Un boulot «moins transcendant», concède-t-elle, mais qui paye bien: «J'ai un salaire deux fois plus important que lorsque j'étais avocate, alors que je travaille deux fois fois moins», sourit-elle. À cela s'ajoute les nombreux avantages du salariat: des horaires de bureau, des congés payés et des RTT, un treizième mois et la prise en charge de la mu- tuelle. Autre avantage non négligeable pour Laure: «Quand je pars du bureau, c'est fini. Je n'ai pas peur d'être appelée à deux heures du matin et que le lendemain on me reproche de ne pas avoir vu le message.»

Depuis son arrivée en octobre, Laure se sent bien mieux dans sa nouvelle équipe. «On est quatre juristes. Dès qu'on pose une question sur un dossier, on n'est pas mal vue comme en cabinet d'avocats et notre manager nous félicite chaque semaine, quand nos objectifs sont atteints.»

Quête de bienveillance

Pauline Ferney partage ce constat. Cette ancienne avocate, reconvertie dans l'édition, n'a exercé qu'à peine plus d'un an au barreau de Paris: «Dès les premiers mois de ma vie de jeune avocate, j’ai été confrontée à un défaut de vocation.»

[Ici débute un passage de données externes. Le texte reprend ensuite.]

(* ===== verification/ShellHeap.v ===== *)
(** * The nodes of a command tree on the heap

    The constructors of the shell over the contract of [malloc]: a new node is
    a block of its own, everything else in use keeps its bytes. *)

From S2P Require Import Prelude CInt Memory KMonad KString Blocks User Ulib UlibProof Umalloc UmallocInv UmallocProof UmallocThm Shell ShellSpec ShellLex.

Lemma memset_loop_ok m a c k i :
  ram_lo m <= a + i -> a + i + Z.of_nat k <= ram_hi m ->
  exists m', memset_loop a c k i m = Ok (tt, m') /\ same_off (fun x => a + i <= x < a + i + Z.of_nat k) m m'.
Proof.
  revert m i. induction k as [|k IH]; intros m i Hlo Hhi; cbn [memset_loop].
  - exists m. split; [done|apply same_off_refl].
  - erewrite bind_ok by (apply st8_ok; bk).
    destruct (IH (poke 1 m (a + i) c) (i + 1)) as (m' & E & So); [rewrite ram_lo_poke; lia|rewrite ram_hi_poke; lia|].
    exists m'. split; [done|]. eapply same_off_trans; [apply same_off_poke|exact So|]. cbv beta. lia.
Qed.
Lemma memset_ok m a c n :
  0 <= n < 2 ^ 32 -> ram_lo m <= a -> a + n <= ram_hi m ->
  exists m', memset a c n m = Ok (a, m') /\ same_off (fun x => a <= x < a + n) m m'.
Proof.
  intros Hn Hlo Hhi. unfold memset. rewrite u32_id by lia.
  destruct (memset_loop_ok m a c (Z.to_nat n) 0) as (m' & E & So); [lia..|].
  exists m'. rewrite (bind_ok _ _ _ _ _ E). split; [done|]. apply (same_off_weaken _ _ _ _ So). lia.
Qed.

Lemma same_off_step P n m m' a v :
  same_off P m m' -> (forall x, a <= x < a + Z.of_nat n -> P x) -> same_off P m (poke n m' a v).
Proof. intros H1 H2. eapply same_off_trans; [exact H1|apply same_off_poke|]. intros x [Hx|Hx]; auto. Qed.

(** Stores inside the range of a [same_off]. *)
Ltac stores := repeat (apply same_off_step; [|lia]); apply same_off_refl.

Section Heap.
Context `{OS : Os} `{B : !Brk} (base freep hlo lim : Z).
Notation live_same := (live_same base freep hlo).
Hypothesis room : forall o, brk o + 65536 <= lim -> exists o', os_sbrk 65536 o = (true, o').

Definition hp (s : ust) (live : gmap Z Z) : Prop :=
  (exists fl, uready base freep hlo (u_mem s) fl live) /\ brk (u_os s) = ram_hi (u_mem s).

(** The [n] bytes at [y] are in a block of their own. *)
Definition own (live : gmap Z Z) (y n : Z) : Prop := exists u, live !! (y - 16) = Some u /\ n <= 16 * (u - 1).

Lemma own_mono live live' y n : own live y n -> live ⊆ live' -> own live' y n.
Proof. intros (u & Hu & Hn) Hs. exists u. split; [|done]. by eapply lookup_weaken. Qed.

Lemma own_range s live y n : hp s live -> own live y n ->
  ram_lo (u_mem s) + 16 <= y /\ 0 < y /\ hlo + 16 <= y /\ y + n <= ram_hi (u_mem s) <= 2 ^ 35.
Proof using.
  intros [[fl R] _] (u & Hu & Hn). pose proof (uready_live _ _ _ _ _ _ _ _ R Hu) as I.
  destruct (ui_live _ _ _ _ _ _ I _ _ Hu) as (? & ? & ? & _). destruct (ui_glob _ _ _ _ _ _ I) as (? & ? & ? & ? & ? & ? & ?).
  unfold hplus, sizeof_Header in *. lia.
Qed.

Lemma own_apart s live y n z k : hp s live -> own live y n -> own live z k -> y <> z -> y + n <= z \/ z + k <= y.
Proof using.
  intros [[fl R] _] (u & Hu & Hn) (v & Hv & Hk) Hne. pose proof (uready_live _ _ _ _ _ _ _ _ R Hu) as I.
  pose proof (ui_disj' _ _ _ _ _ _ I _ _ _ _ Hu Hv ltac:(lia)). unfold hplus, sizeof_Header in *. lia.
Qed.

Lemma own_peek live m m' y n k a :
  live_same live m m' -> own live y n -> y <= a -> a + Z.of_nat k <= y + n -> peek k m' a = peek k m a.
Proof using.
  intros Hs (u & Hu & Hn) H1 H2. apply peek_ext. intros x Hx. eapply live_same_at; [exact Hs|exact Hu|].
  unfold hplus, sizeof_Header. lia.
Qed.

(** Writing into one's own block. *)
Lemma hp_put s m' live y n :
  hp s live -> own live y n -> same_off (fun a => y <= a < y + n) (u_mem s) m' -> hp (Ust _ m' (u_os s)) live.
Proof using.
  intros [[fl R] Hb] (u & Hu & Hn) So. pose proof (uready_live _ _ _ _ _ _ _ _ R Hu) as I. split; cbn [u_mem u_os].
  - exists fl. left. eapply uinv_payload; [exact I|exact Hu|]. apply (same_off_weaken _ _ _ _ So). unfold hplus, sizeof_Header. lia.
  - rewrite Hb. symmetry. apply So.
Qed.
Lemma live_same_put s m' live live' y n :
  hp s live' -> own live' y n -> live !! (y - 16) = None -> live ⊆ live' ->
  same_off (fun a => y <= a < y + n) (u_mem s) m' -> live_same live (u_mem s) m'.
Proof using.
  intros Hh Ho Hy Hs So. split; [pose proof So as (-> & -> & _); split; [done|lia]|]. intros a [(z & k & Hz & Ha)|(Ha & _)]; apply So.
  - destruct Hh as [[fl R] _]. destruct Ho as (u & Hu & Hn). pose proof (uready_live _ _ _ _ _ _ _ _ R Hu) as I.
    assert (live' !! z = Some k) as Hz' by (by eapply lookup_weaken). assert (z <> y - 16) as Hne by congruence.
    pose proof (ui_disj' _ _ _ _ _ _ I _ _ _ _ Hz' Hu Hne). unfold hplus, sizeof_Header in *. lia.
  - pose proof (own_range _ _ _ _ Hh Ho). lia.
Qed.
Lemma live_same_mono live live' m m' : live_same live' m m' -> live ⊆ live' -> live_same live m m'.
Proof using.
  intros [Hg H] Hs. split; [done|]. intros a [(y & k & Hy & Ha)|Ha]; apply H; [left|by right]. exists y, k. split; [by eapply lookup_weaken|done].
Qed.

(** ** How the parser changes the state

    [n] nodes were allocated. *)
Record evolves (n : Z) (s : ust) (live : gmap Z Z) (s' : ust) (live' : gmap Z Z) : Prop := Evolves {
  ev_hp : hp s' live';
  ev_same : live_same live (u_mem s) (u_mem s');
  ev_live : live ⊆ live';
  ev_brk : brk (u_os s') <= brk (u_os s) + 65536 * n
}.

Lemma evolves_refl s live : hp s live -> evolves 0 s live s live.
Proof using. intros H. split; [done|apply live_same_refl|done|lia]. Qed.
Lemma evolves_trans n k s live s1 live1 s2 live2 :
  evolves n s live s1 live1 -> evolves k s1 live1 s2 live2 -> evolves (n + k) s live s2 live2.
Proof using.
  intros [H1 S1 L1 B1] [H2 S2 L2 B2]. split; [done| |by etransitivity|lia].
  eapply live_same_trans; [exact S1|]. by eapply live_same_mono.
Qed.
Lemma evolves_put n s live s1 live1 m' y k :
  evolves n s live s1 live1 -> own live1 y k -> live !! (y - 16) = None ->
  same_off (fun a => y <= a < y + k) (u_mem s1) m' -> evolves n s live (Ust _ m' (u_os s1)) live1.
Proof using.
  intros [H1 S1 L1 B1] Ho Hy So. split; cbn [u_mem u_os]; [by eapply hp_put| |done|done].
  eapply live_same_trans; [exact S1|]. by eapply live_same_put.
Qed.

(** ** New nodes *)

Lemma new_node s live n :
  hp s live -> 0 <= n <= 168 -> brk (u_os s) + 65536 <= lim ->
  exists y s' live', (forall K : Z -> U Z, (cmd <- malloc base freep n ;; onmem (memset cmd 0 n) ;;; K cmd) s = K y s') /\
    evolves 1 s live s' live' /\ live !! (y - 16) = None /\ own live' y n.
Proof using room.
  intros [[fl R] Hb] Hn Hr. destruct s as [m o]. cbn [u_mem u_os] in *.
  assert (1 <= nunits n <= 13 /\ n <= 16 * (nunits n - 1)) as [Hnu Hfit].
  { unfold nunits. pose proof (Z.div_mod (n + 15) 16 ltac:(lia)). pose proof (Z.mod_pos_bound (n + 15) 16 ltac:(lia)). lia. }
  destruct (malloc_ok base freep hlo m fl live o n R ltac:(lia) ltac:(lia) Hb) as (r & m1 & o1 & Er & B1 & Hcase).
  rewrite Z.max_r in Hcase by lia. destruct Hcase as [(_ & _ & Es & _)|(x & fl1 & -> & Hx & I1 & S1 & Bb)].
  { destruct (room o Hr) as [o' Eo]. change (16 * 4096) with 65536 in Es. congruence. }
  set (live1 := <[x := nunits n]> live) in *. assert (own live1 (x + 16) n) as Ho.
  { exists (nunits n). replace (x + 16 - 16) with x by lia. unfold live1. by rewrite lookup_insert_eq. }
  assert (hp (Ust _ m1 o1) live1) as H1 by (split; [exists fl1; by left|done]).
  pose proof (own_range _ _ _ _ H1 Ho) as Hrg. cbn [u_mem] in Hrg.
  destruct (memset_ok m1 (x + 16) 0 n) as (m2 & Em & So); [lia..|].
  assert (live ⊆ live1) as Hs by (by apply insert_subseteq).
  exists (x + 16), (Ust _ m2 o1), live1. replace (x + 16 - 16) with x by lia. split_and!; [|split|done|done]; cbn [u_mem u_os].
  - intros K. rewrite (bind_ok _ _ _ _ _ Er). by rewrite (bind_ok _ _ _ _ _ (onmem_at _ _ _ _ _ Em)).
  - by apply (hp_put (Ust _ m1 o1) m2 live1 (x + 16) n).
  - eapply live_same_trans; [exact S1|]. eapply (live_same_put (Ust _ m1 o1)); [exact H1|exact Ho| |exact Hs|exact So].
    by replace (x + 16 - 16) with x by lia.
  - done.
  - lia.
Qed.

Definition node_at (m : ram) (live : gmap Z Z) (y size type : Z) : Prop := own live y size /\ peek 4 m y = type.
Definition redir_at (m : ram) (live : gmap Z Z) (y sub q e mode fd : Z) : Prop :=
  node_at m live y 40 REDIR /\ peek 8 m (r_cmd y) = sub /\ peek 8 m (r_file y) = q /\ peek 8 m (r_efile y) = e /\
  peek 4 m (r_mode y) = mode /\ peek 4 m (r_fd y) = fd.
Definition pair_at (m : ram) (live : gmap Z Z) (y type left right : Z) : Prop :=
  node_at m live y 24 type /\ peek 8 m (p_left y) = left /\ peek 8 m (p_right y) = right.
Definition back_at (m : ram) (live : gmap Z Z) (y sub : Z) : Prop :=
  node_at m live y 16 BACK /\ peek 8 m (b_cmd y) = sub.

(** Stores into the new node, then the rest. *)
Lemma execcmd_ok s live :
  hp s live -> brk (u_os s) + 65536 <= lim ->
  exists y s' live', execcmd base freep s = Ok (y, s') /\ evolves 1 s live s' live' /\ live !! (y - 16) = None /\
    node_at (u_mem s') live' y 168 EXEC.
Proof using room.
  intros Hh Hr. destruct (new_node s live 168 Hh ltac:(lia) Hr) as (y & [m1 o1] & live1 & E & V & Hy & Ho).
  pose proof (own_range _ _ _ _ (ev_hp _ _ _ _ _ V) Ho) as Hrg. cbn [u_mem] in Hrg.
  exists y, (Ust _ (poke 4 m1 y 1) o1), live1. split_and!.
  - unfold execcmd. etransitivity; [apply E|]. unfold c_type, EXEC. by repeat ustep.
  - apply (evolves_put 1 s live (Ust _ m1 o1) live1 _ y 168 V Ho Hy). stores.
  - done.
  - split; [done|]. cbn [u_mem]. by peeks.
Qed.

Lemma redircmd_ok s live sub q e mode fd :
  hp s live -> brk (u_os s) + 65536 <= lim -> 0 <= sub < 2 ^ 64 -> 0 <= q < 2 ^ 64 -> 0 <= e < 2 ^ 64 ->
  0 <= mode < 2 ^ 32 -> 0 <= fd < 2 ^ 32 ->
  exists y s' live', redircmd base freep sub q e mode fd s = Ok (y, s') /\ evolves 1 s live s' live' /\ live !! (y - 16) = None /\
    redir_at (u_mem s') live' y sub q e mode fd.
Proof using room.
  intros Hh Hr Hsub Hq He Hmode Hfd. destruct (new_node s live 40 Hh ltac:(lia) Hr) as (y & [m1 o1] & live1 & E & V & Hy & Ho).
  pose proof (own_range _ _ _ _ (ev_hp _ _ _ _ _ V) Ho) as Hrg. cbn [u_mem] in Hrg.
  set (m2 := poke 4 (poke 4 (poke 8 (poke 8 (poke 8 (poke 4 m1 y 2) (y + 8) sub) (y + 16) q) (y + 24) e) (y + 32) mode) (y + 36) fd).
  exists y, (Ust _ m2 o1), live1. split_and!.
  - unfold redircmd. etransitivity; [apply E|]. unfold c_type, r_cmd, r_file, r_efile, r_mode, r_fd, REDIR. by repeat ustep.
  - apply (evolves_put 1 s live (Ust _ m1 o1) live1 _ y 40 V Ho Hy). cbn [u_mem]. unfold m2.
    stores.
  - done.
  - unfold redir_at, node_at, r_cmd, r_file, r_efile, r_mode, r_fd. cbn [u_mem]. unfold m2. split_and!; [done|by peeks..].
Qed.

(** [struct pipecmd] and [struct listcmd]. *)
Lemma pair_ok s live type left right :
  hp s live -> brk (u_os s) + 65536 <= lim -> 0 <= type < 2 ^ 32 -> 0 <= left < 2 ^ 64 -> 0 <= right < 2 ^ 64 ->
  exists y s' live', (cmd <- malloc base freep sizeof_pipecmd ;;
    onmem (memset cmd 0 sizeof_pipecmd) ;;;
    onmem (st32 (c_type cmd) type) ;;;
    onmem (st64 (p_left cmd) left) ;;;
    onmem (st64 (p_right cmd) right) ;;;
    ret cmd) s = Ok (y, s') /\ evolves 1 s live s' live' /\ live !! (y - 16) = None /\
    pair_at (u_mem s') live' y type left right.
Proof using room.
  intros Hh Hr Ht Hl Hrt. destruct (new_node s live 24 Hh ltac:(lia) Hr) as (y & [m1 o1] & live1 & E & V & Hy & Ho).
  pose proof (own_range _ _ _ _ (ev_hp _ _ _ _ _ V) Ho) as Hrg. cbn [u_mem] in Hrg.
  set (m2 := poke 8 (poke 8 (poke 4 m1 y type) (y + 8) left) (y + 16) right).
  exists y, (Ust _ m2 o1), live1. split_and!.
  - etransitivity; [apply E|]. unfold c_type, p_left, p_right. by repeat ustep.
  - apply (evolves_put 1 s live (Ust _ m1 o1) live1 _ y 24 V Ho Hy). cbn [u_mem]. unfold m2. stores.
  - done.
  - unfold pair_at, node_at, p_left, p_right. cbn [u_mem]. unfold m2. split_and!; [done|by peeks..].
Qed.
Lemma pipecmd_ok s live left right :
  hp s live -> brk (u_os s) + 65536 <= lim -> 0 <= left < 2 ^ 64 -> 0 <= right < 2 ^ 64 ->
  exists y s' live', pipecmd base freep left right s = Ok (y, s') /\ evolves 1 s live s' live' /\ live !! (y - 16) = None /\
    pair_at (u_mem s') live' y PIPE left right.
Proof using room. intros. by apply pair_ok. Qed.
Lemma listcmd_ok s live left right :
  hp s live -> brk (u_os s) + 65536 <= lim -> 0 <= left < 2 ^ 64 -> 0 <= right < 2 ^ 64 ->
  exists y s' live', listcmd base freep left right s = Ok (y, s') /\ evolves 1 s live s' live' /\ live !! (y - 16) = None /\
    pair_at (u_mem s') live' y LIST left right.
Proof using room. intros. by apply pair_ok. Qed.

Lemma backcmd_ok s live sub :
  hp s live -> brk (u_os s) + 65536 <= lim -> 0 <= sub < 2 ^ 64 ->
  exists y s' live', backcmd base freep sub s = Ok (y, s') /\ evolves 1 s live s' live' /\ live !! (y - 16) = None /\
    back_at (u_mem s') live' y sub.
Proof using room.
  intros Hh Hr Hsub. destruct (new_node s live 16 Hh ltac:(lia) Hr) as (y & [m1 o1] & live1 & E & V & Hy & Ho).
  pose proof (own_range _ _ _ _ (ev_hp _ _ _ _ _ V) Ho) as Hrg. cbn [u_mem] in Hrg.
  set (m2 := poke 8 (poke 4 m1 y 5) (y + 8) sub).
  exists y, (Ust _ m2 o1), live1. split_and!.
  - unfold backcmd. etransitivity; [apply E|]. unfold c_type, b_cmd, BACK. by repeat ustep.
  - apply (evolves_put 1 s live (Ust _ m1 o1) live1 _ y 16 V Ho Hy). cbn [u_mem]. unfold m2. stores.
  - done.
  - unfold back_at, node_at, b_cmd. cbn [u_mem]. unfold m2. split_and!; [done|by peeks..].
Qed.
End Heap.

Elle regrette ne pas avoir eu, à sa sortie de l'école, de mentor pour la guider dans ses premiers dossiers. «J’étais très stressée, j’avais souvent une boule au ventre quand j’arrivais au cabinet. Je ne me sentais bien que lorsque j’allais au palais de justice. Je retrouvais ma liberté.»

Elle cherchait une échappatoire, elle l'a trouvé dans l'édition –un domaine qu'elle connaissait grâce à son père écrivain. En 2010, elle retourne sur les bancs de la faculté à Villetaneuse pour étudier la commercialisation du livre en master.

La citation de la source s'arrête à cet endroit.